Information provided below:
(* ===== verification/LandingSpec.v ===== *)
(** * The contracts of the landing model

    The shared traffic ledger ([Landing.AllocateQuota], [ObserveQuota],
    [ResetQuota]), the normal form of access rules and the peers of a validated
    desired state. *)
From Stdlib Require Import Ascii.
From S2P Require Import Prelude GoText Orders GoNet Landing.

(** ** The traffic ledger *)
Lemma wrap64_id z : - 2 ^ 63 <= z <= int64_max → wrap64 z = z.
Proof. unfold wrap64, int64_max. intros H. rewrite Z.mod_small; lia. Qed.

(** Counters hold [int64] values. *)
Definition int64_member (m : QuotaMember) : Prop :=
  - 2 ^ 63 <= qm_baseline m <= int64_max ∧ - 2 ^ 63 <= qm_observed m <= int64_max.

Definition member_ok (m : QuotaMember) : Prop :=
  validGrantID (qm_id m) = true ∧ 0 <= qm_baseline m <= qm_observed m.

(** The traffic the members consumed since the last reset. *)
Definition spent (l : list QuotaMember) : Z :=
  foldr (λ m acc, (qm_observed m - qm_baseline m) + acc) 0 l.

Lemma spent_perm l1 l2 : l1 ≡ₚ l2 → spent l1 = spent l2.
Proof. induction 1; simpl; lia. Qed.

Lemma spent_nonneg l : Forall member_ok l → 0 <= spent l.
Proof. induction 1 as [|m l [_ H] _ IH]; simpl; lia. Qed.

Lemma member_guard m used :
  int64_member m → 0 <= used <= int64_max →
  (negb (validGrantID (qm_id m)) || (qm_baseline m <? 0) || (qm_observed m <? qm_baseline m)
   || (wrap64 (int64_max - used) <? wrap64 (qm_observed m - qm_baseline m))) = false ↔
  member_ok m ∧ used + (qm_observed m - qm_baseline m) <= int64_max.
Proof.
  intros [Hb Ho] Hu. unfold member_ok. rewrite !orb_false_iff, negb_false_iff, !Z.ltb_ge.
  rewrite (wrap64_id (int64_max - used)) by (unfold int64_max in *; lia).
  split.
  - intros [[[Hv H1] H2] H3]. rewrite wrap64_id in H3 by (unfold int64_max in *; lia).
    split_and!; [done|lia..].
  - intros [[Hv H1] H2]. rewrite wrap64_id by (unfold int64_max in *; lia).
    split_and!; [done|lia..].
Qed.

(** The accumulated sum does not wrap around. *)
Lemma wrap64_step m used :
  member_ok m → 0 <= used → used + (qm_observed m - qm_baseline m) <= int64_max →
  wrap64 (used + wrap64 (qm_observed m - qm_baseline m)) = used + (qm_observed m - qm_baseline m).
Proof.
  intros [_ Hb] Hu Hs. rewrite (wrap64_id (_ - _)) by (unfold int64_max in *; lia).
  apply wrap64_id. unfold int64_max in *. lia.
Qed.

Lemma quota_used_spec prev l used :
  Forall int64_member l → 0 <= used <= int64_max →
  ∀ r, quota_used prev l used = Ok r ↔
    Forall member_ok l ∧ used + spent l <= int64_max ∧ r = used + spent l ∧
    is_ok (quota_used prev l used) = true.
Proof.
  intros Hl. revert prev used. induction Hl as [|m l Hm Hl IH]; intros prev used Hu r; cbn [quota_used].
  - simpl. split; [intros [= <-]; split_and!; [constructor|lia..|done]|intros (_ & _ & -> & _)].
    f_equal. lia.
  - pose proof (member_guard m used Hm Hu) as Hg.
    destruct (bool_decide _) eqn:Ed.
    { rewrite orb_true_r, !orb_true_l. simpl. split; [done|by intros (? & ? & ? & ?)]. }
    rewrite orb_false_r. destruct (negb _ || _ || _ || _) eqn:E.
    { split; [done|by intros (? & ? & ? & ?)]. }
    destruct (proj1 Hg eq_refl) as [Hok Hs]. destruct Hok as [Hv Hb].
    rewrite wrap64_step by (by split || lia).
    rewrite IH by lia. cbn [spent foldr]. fold (spent l). rewrite Forall_cons.
    split; intros (H1 & H2 & H3 & H4); split_and!; try done; try lia; try apply H1; by split.
Qed.

(** The neighbour test of the loop detects every duplicate, since the list is sorted. *)
Lemma quota_used_nodup prev l used r :
  StronglySorted (λ x y, (qm_id y <?s qm_id x) = false) l →
  (∀ p, prev = Some p → ∀ m, m ∈ l → (qm_id m <?s p) = false) →
  quota_used prev l used = Ok r →
  NoDup (map qm_id l) ∧ ∀ p, prev = Some p → p ∉ map qm_id l.
Proof.
  intros Hs. revert prev used. induction Hs as [|m l Hs IH Hm]; intros prev used Hp; cbn [quota_used].
  - intros _. split; [constructor|]. intros p _. apply not_elem_of_nil.
  - destruct (_ || _) eqn:E; [discriminate|]. intros Hr. bool_prop.
    rewrite Forall_forall in Hm.
    destruct (IH (Some (qm_id m)) _ ltac:(by intros p [= <-]) Hr) as [Hnd Hn]. cbn [map]. split.
    + constructor; [by apply Hn|done].
    + intros p Ep Hin. apply elem_of_cons in Hin as [Hin|Hin]; [congruence|].
      apply list_elem_of_fmap in Hin as (x & -> & Hx).
      pose proof (Hm x Hx). pose proof (Hp _ Ep m ltac:(left)).
      assert (qm_id x = qm_id m) by (by apply ltb_eq_s). congruence.
Qed.

Lemma quota_used_total prev l used :
  Forall int64_member l → Forall member_ok l → NoDup (map qm_id l) →
  (∀ p, prev = Some p → p ∉ map qm_id l) → 0 <= used → used + spent l <= int64_max →
  is_ok (quota_used prev l used) = true.
Proof.
  intros Hl. revert prev used. induction Hl as [|m l Hm Hl IH]; intros prev used Hok Hnd Hp Hu Hs;
    cbn [quota_used]; [done|]. cbn [spent foldr] in Hs. fold (spent l) in Hs.
  apply Forall_cons in Hok as [Ho Hok]. pose proof (spent_nonneg _ Hok).
  cbn [map] in Hnd, Hp. apply NoDup_cons in Hnd as [Hn Hnd]. destruct Ho as [Hv Hb].
  rewrite bool_decide_false by (intros ->; apply (Hp _ eq_refl); left). rewrite orb_false_r.
  rewrite (proj2 (member_guard m used Hm ltac:(lia))) by (split; [by split|lia]).
  rewrite wrap64_step by (by split || lia).
  apply IH; [done..| |lia|lia]. by intros p [= <-].
Qed.

Section Quota.
Context {Srt : SliceSorter}.

Definition by_id (a b : QuotaMember) : bool := qm_id a <?s qm_id b.

Lemma by_id_sorted l : StronglySorted (λ x y, (qm_id y <?s qm_id x) = false) (slice_sort by_id l).
Proof. destruct (wo_string qm_id) as [I T N]. by apply (slice_sort_sorted by_id). Qed.

(** A ledger the allocation accepts. *)
Record ledger_ok (total : Z) (members : list QuotaMember) : Prop := mk_ledger_ok {
  lo_total : 0 <= total;
  lo_size : (1 <= length members <= 513)%nat;
  lo_members : Forall member_ok members;
  lo_ids : NoDup (map qm_id members);
  lo_spent : spent members <= int64_max
}.

(** The gate of one identity. *)
Definition gate (total : Z) (enabled : bool) (spent : Z) (m : QuotaMember) : QuotaLimit :=
  mk_limit (qm_id m) 0 (enabled && ((total =? 0) || (spent <? total)) && qm_active m).

Lemma allocate_ok total enabled members limits used :
  Forall int64_member members →
  AllocateQuota total enabled members = Ok (limits, used) →
  ledger_ok total members ∧ used = spent members ∧
  limits = map (gate total enabled (spent members)) (slice_sort by_id members).
Proof.
  intros Hm. unfold AllocateQuota. destruct (_ || _) eqn:E; [discriminate|]. bool_prop.
  fold by_id. pose proof (slice_sort_perm by_id members) as Hp.
  destruct (quota_used None _ 0) as [u|] eqn:Eu; [|discriminate]. cbn [rbind].
  assert (Forall int64_member (slice_sort by_id members)) as Hm' by (by rewrite Hp).
  destruct (quota_used_nodup None _ _ _ (by_id_sorted members) ltac:(done) Eu) as [Hnd _].
  apply quota_used_spec in Eu as (Hok & Hs & -> & _); [|done|by unfold int64_max].
  rewrite (spent_perm _ _ Hp) in *. rewrite Hp in Hok, Hnd. intros [= <- <-].
  rewrite Z.add_0_l in *. split; [|done]. apply Nat.eqb_neq in H1. split; [done|lia|done..].
Qed.

Lemma allocate_total total enabled members :
  Forall int64_member members → ledger_ok total members → is_ok (AllocateQuota total enabled members) = true.
Proof.
  intros Hm [Ht Hsz Hok Hnd Hs]. unfold AllocateQuota. fold by_id.
  pose proof (slice_sort_perm by_id members) as Hp.
  replace (total <? 0) with false by (symmetry; apply Z.ltb_ge; lia).
  replace (Nat.eqb (length members) 0) with false by (symmetry; apply Nat.eqb_neq; lia).
  replace (513 <? Z.of_nat (length members)) with false by (symmetry; apply Z.ltb_ge; lia).
  cbn [orb]. pose proof (quota_used_total None (slice_sort by_id members) 0) as H.
  rewrite (spent_perm _ _ Hp) in H.
  assert (is_ok (quota_used None (slice_sort by_id members) 0) = true) as Hu
    by (apply H; [by rewrite Hp..|done|lia|lia]).
  by destruct (quota_used None _ 0).
Qed.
End of Information provided.
*Your assignment*.
Nothing but the lines with "discriminate" should be returned, copied from the entries above.

*Answer for this exercise*.
  - destruct (_ || _) eqn:E; [discriminate|]. intros Hr. bool_prop.
  intros Hm. unfold AllocateQuota. destruct (_ || _) eqn:E; [discriminate|]. bool_prop.
  destruct (quota_used None _ 0) as [u|] eqn:Eu; [|discriminate]. cbn [rbind].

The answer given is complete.